On 24th October 1889, at a committee meeting of Moseley Football Club, which was held at the Midland Hotel, a sub-committee was elected to arrange fixtures for the 1890/91 season. This sub-committee was made up of G.F. Jackson (president 1905/06-1909/10), J.H. Rogers (captain 1889/90-1891/92 and the club’s first international), A. Smith (captain 1879/80-1888/89) and J.L. Ash (honorary secretary) and was instructed by the main committee to limit long distance matches to about five or six.
At a further committee meeting, on 28th November, Mr. Ash read out a list of matches that had been arranged which included Swinton1, Salford1, Rochdale Hornets1, Newport and Cardiff. The committee then decided that, with the exception of Gloucester, no further long distance matches should be arranged, and proceeded to cross some fixtures off the proposed list. The committee also instructed Mr. Ash to notify the sub-committee of its decision. It was subsequently stated that he failed to carry out this instruction.
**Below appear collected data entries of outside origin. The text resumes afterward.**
(** Without pending events every visit is complete. *)
Lemma drained_tables ls s i c :
  minv n ls s → m_pending s = [] →
  length (trace_get (m_q s) i c) = length (trace_get (m_d s) i c) ∧
  length (trace_get (m_a s) i c) = length (trace_get (m_d s) i c).
Proof.
  intros [_ Hst Hta _ _] Hp. destruct (Hta i c) as [Hq Ha].
  rewrite Hp, count_if_nil in Ha. rewrite drained_queue, count_if_nil in Hq by done. lia.
Qed.

Lemma drained_entries ls s i c :
  minv n ls s → visits_ok n s → m_pending s = [] → i < n →
  length (trace_get (m_q s) i c) = if decide (c < m_n_a s) then 1 else 0.
Proof.
  intros Hinv [Had Hfl _ _] Hp. induction i as [|j IH]; intros Hi; [apply Had|].
  specialize (Hfl j c Hi). rewrite Hp, count_if_nil in Hfl.
  destruct (drained_tables ls s j c Hinv Hp) as [Hq _]. rewrite <- IH by lia. lia.
Qed.

Lemma length_one {A} (l : list A) : length l = 1 → ∃ x, l = [x].
Proof. destruct l as [|x [|]]; try done. by exists x. Qed.

(** Without pending events every admitted client has visited every
    station once, at times in order, none before its admission. *)
Lemma drained_visits ls s i c :
  minv n ls s → visits_ok n s → m_pending s = [] → i < n → c < m_n_a s →
  ∃ t_q t_a t_d,
    trace_get (m_q s) i c = [t_q] ∧ trace_get (m_a s) i c = [t_a] ∧
    trace_get (m_d s) i c = [t_d] ∧ (t_q ≤ t_a ≤ t_d)%Z ∧
    ∀ t_in, trace_get (m_q s) 0 c = [t_in] → (t_in ≤ t_q)%Z.
Proof.
  intros Hinv Hok Hp Hi Hc. pose proof (drained_entries ls s i c Hinv Hok Hp Hi) as Hq.
  destruct (drained_tables ls s i c Hinv Hp) as [Hqd Had]. rewrite decide_True in Hq by done.
  destruct (length_one _ Hq) as [t_q Htq].
  destruct (length_one (trace_get (m_a s) i c)) as [t_a Hta]; [lia|].
  destruct (length_one (trace_get (m_d s) i c)) as [t_d Htd]; [lia|].
  exists t_q, t_a, t_d. destruct (visits_times _ _ Hok i c) as [_ _ _ Hqa Had'].
  rewrite Htq, Hta, Htd in *. split_and!; try done.
  - by apply (Hqa 0).
  - by apply (Had' 0).
  - intros t_in Hin. pose proof (visits_first _ _ Hok c t_in) as Hfirst.
    rewrite Hin in Hfirst. specialize (Hfirst eq_refl i). unfold visit_times in Hfirst.
    rewrite Htq in Hfirst. by apply Forall_cons in Hfirst as [? _].
Qed.
End drained.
In a subsequent letter to the Birmingham Daily Post, publishedon 3rd January 1890, Mr. Ash stated that the club committee had given him a list of about 30 clubs to contact about the possibility of a fixture during the following season. His understanding of the sub-committee’s role was that it would arrange dates with those clubs that agreed to play Moseley during 1890/91.
It then appears that, on 4th December, Mr. Ash arranged matches with the Mossley1 and York1 clubs. This action, thus, appeared to be contrary to the decision of the committee made on 28th November although he later contended that he consulted G.F. Jackson and J.H. Rogers, which the latter subsequently denied.
On 19th December, at a committee meeting, Mr. Ash was requested to write to York and Mossley cancelling the fixtures because it would be difficult to raise sides for an extra two long distance games.
This he refused to do because he saw no reason for cancelling the fixtures and because the committee had previously given the fixture sub-committee authority to arrange games. He later denied refusing to write to the two clubs and stated that the discussion of the fixtures was informal and took place after the meeting.
Mr. Ash also stated that he considered that ‘it was a most contemptible thing to do’ as the games had been arranged several weeks previously. He therefore tendered his resignation but was ruled out of order by the chairman.
One week later, at the next committee meeting, Mr. Ash stated that he had not written to the two clubs to cancel the fixtures. The club chairman, Mr. E.B. Holmes, observed that it was useless having a secretary who would not carry out the instructions of the committee, at which point Mr. Ash resigned both his position as honorary secretary and his membership of the club. This was accepted and Messers. P. Lea and F. Fowler were appointed as temporary secretaries.
Mr. Ash then felt compelled to write to the Birmingham Daily Post in order to inform club members of the situation and because of ‘the mean and untruthful letters’ that Messers. Lea and Fowler had sent to the York and Mossley clubs regarding his resignation.
The Post had obtained copies of these lettersand that to Mossley ran as follows: -
Our late secretary having resigned, we have been going over his papers and books, and we find that he has arranged two matches with you for next season. We are very sorry, but we must request you to cross them off, as it will be quite impossible for us to play you. We regret this very much, and if we possibly can, we should hope to arrange matches with you for the season after.’
This letter elicited an indigent reply from the secretary of the Mossley club refusing to cancel the fixture so long after ‘a duly-authorised official of the Moseley club’ had arranged it and because all of his club’s arrangements for 1890/91 had been made. He also stated his intention of referring the matter to the secretary of the Rugby Football Union (R.F.U.).
Rather than respond to Mr. Ash’s letter to the newspaper a special meeting of the members of Moseley Football Club was held at the Midland Hotel on 9th January 1890. Mr. L. Lea, club president, chaired the meeting and explained that it had been called in order for the committee to report and deny ‘the dishonourable charge’ made against the club. Following some discussion and statements from the various parties involved including Mr. Ash the meeting accepted the committee’s explanation.
Whatever the rights and wrongs of the dispute, like so many others in similar situations, it was probably the result of misunderstandings as to roles and responsibilities, but unfortunately high-horses were mounted and the affair degenerated into a regrettable ‘he said’ ‘they said’ series of accusations and counter-accusations.
This, however, seems to have been the end of the dispute and the Birmingham Daily Post, on 13th January 1890, commented that ‘The dispute in the Moseley Club is scarcely worth notice’ and continued ‘It is curious that either party should have laboured under the hallucination that the public would be interested in a purely domestic and personal matter’ and ‘not a person outside the club cares twopence about the merits of the dispute.’
Nothing seems to have happened regarding the threatened reference to the R.F.U. by the Mossley club.
1 This was prior to the formation of the Northern Union, later Rugby League, in 1895.